▸ **Your assignment**: The data below must be returned in full and exactly.
** Opening Dataset records block **
(** X18: findDataStartRow, the scan of the legacy sheet reader, starts
    at the fourth row where the scan of processExcelFile starts at the
    first. Its result lies between 3 and 9, and the two scans agree
    exactly when the scan of processExcelFile finds no data in the first
    three rows. *)
Theorem findDataStartRow_vs_inline_scan :
  forall rawData : list (list cell),
    (3 <= findDataStartRow rawData <= 9)%nat
    /\ (findDataStartRow rawData = dataStartRow rawData
        <-> (3 <= dataStartRow rawData)%nat).
Proof.
  intro rawData. unfold findDataStartRow, dataStartRow.
  rewrite (firstIndex_split looksLikeData 3 (firstn 10 rawData) 0).
  simpl (0 + 3)%nat.
  assert (Hlen : (length (skipn 3 (firstn 10 rawData)) <= 7)%nat).
  { rewrite length_skipn, length_firstn. lia. }
  destruct (firstIndex looksLikeData (skipn 3 (firstn 10 rawData)) 3)
    as [k|] eqn:Ek.
  - apply firstIndex_bounds in Ek.
    destruct (firstIndex looksLikeData (firstn 3 (firstn 10 rawData)) 0)
      as [k'|] eqn:Ek'.
    + apply firstIndex_bounds in Ek'.
      assert ((length (firstn 3 (firstn 10 rawData)) <= 3)%nat)
        by (rewrite length_firstn; lia).
      lia.
    + lia.
  - destruct (firstIndex looksLikeData (firstn 3 (firstn 10 rawData)) 0)
      as [k'|] eqn:Ek'.
    + apply firstIndex_bounds in Ek'.
      assert ((length (firstn 3 (firstn 10 rawData)) <= 3)%nat)
        by (rewrite length_firstn; lia).
      lia.
    + lia.
Qed.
** Closing Dataset records block **
▸ **Final answer**:
(** X18: findDataStartRow, the scan of the legacy sheet reader, starts
    at the fourth row where the scan of processExcelFile starts at the
    first. Its result lies between 3 and 9, and the two scans agree
    exactly when the scan of processExcelFile finds no data in the first
    three rows. *)
Theorem findDataStartRow_vs_inline_scan :
  forall rawData : list (list cell),
    (3 <= findDataStartRow rawData <= 9)%nat
    /\ (findDataStartRow rawData = dataStartRow rawData
        <-> (3 <= dataStartRow rawData)%nat).
Proof.
  intro rawData. unfold findDataStartRow, dataStartRow.
  rewrite (firstIndex_split looksLikeData 3 (firstn 10 rawData) 0).
  simpl (0 + 3)%nat.
  assert (Hlen : (length (skipn 3 (firstn 10 rawData)) <= 7)%nat).
  { rewrite length_skipn, length_firstn. lia. }
  destruct (firstIndex looksLikeData (skipn 3 (firstn 10 rawData)) 3)
    as [k|] eqn:Ek.
  - apply firstIndex_bounds in Ek.
    destruct (firstIndex looksLikeData (firstn 3 (firstn 10 rawData)) 0)
      as [k'|] eqn:Ek'.
    + apply firstIndex_bounds in Ek'.
      assert ((length (firstn 3 (firstn 10 rawData)) <= 3)%nat)
        by (rewrite length_firstn; lia).
      lia.
    + lia.
  - destruct (firstIndex looksLikeData (firstn 3 (firstn 10 rawData)) 0)
      as [k'|] eqn:Ek'.
    + apply firstIndex_bounds in Ek'.
      assert ((length (firstn 3 (firstn 10 rawData)) <= 3)%nat)
        by (rewrite length_firstn; lia).
      lia.
    + lia.
Qed.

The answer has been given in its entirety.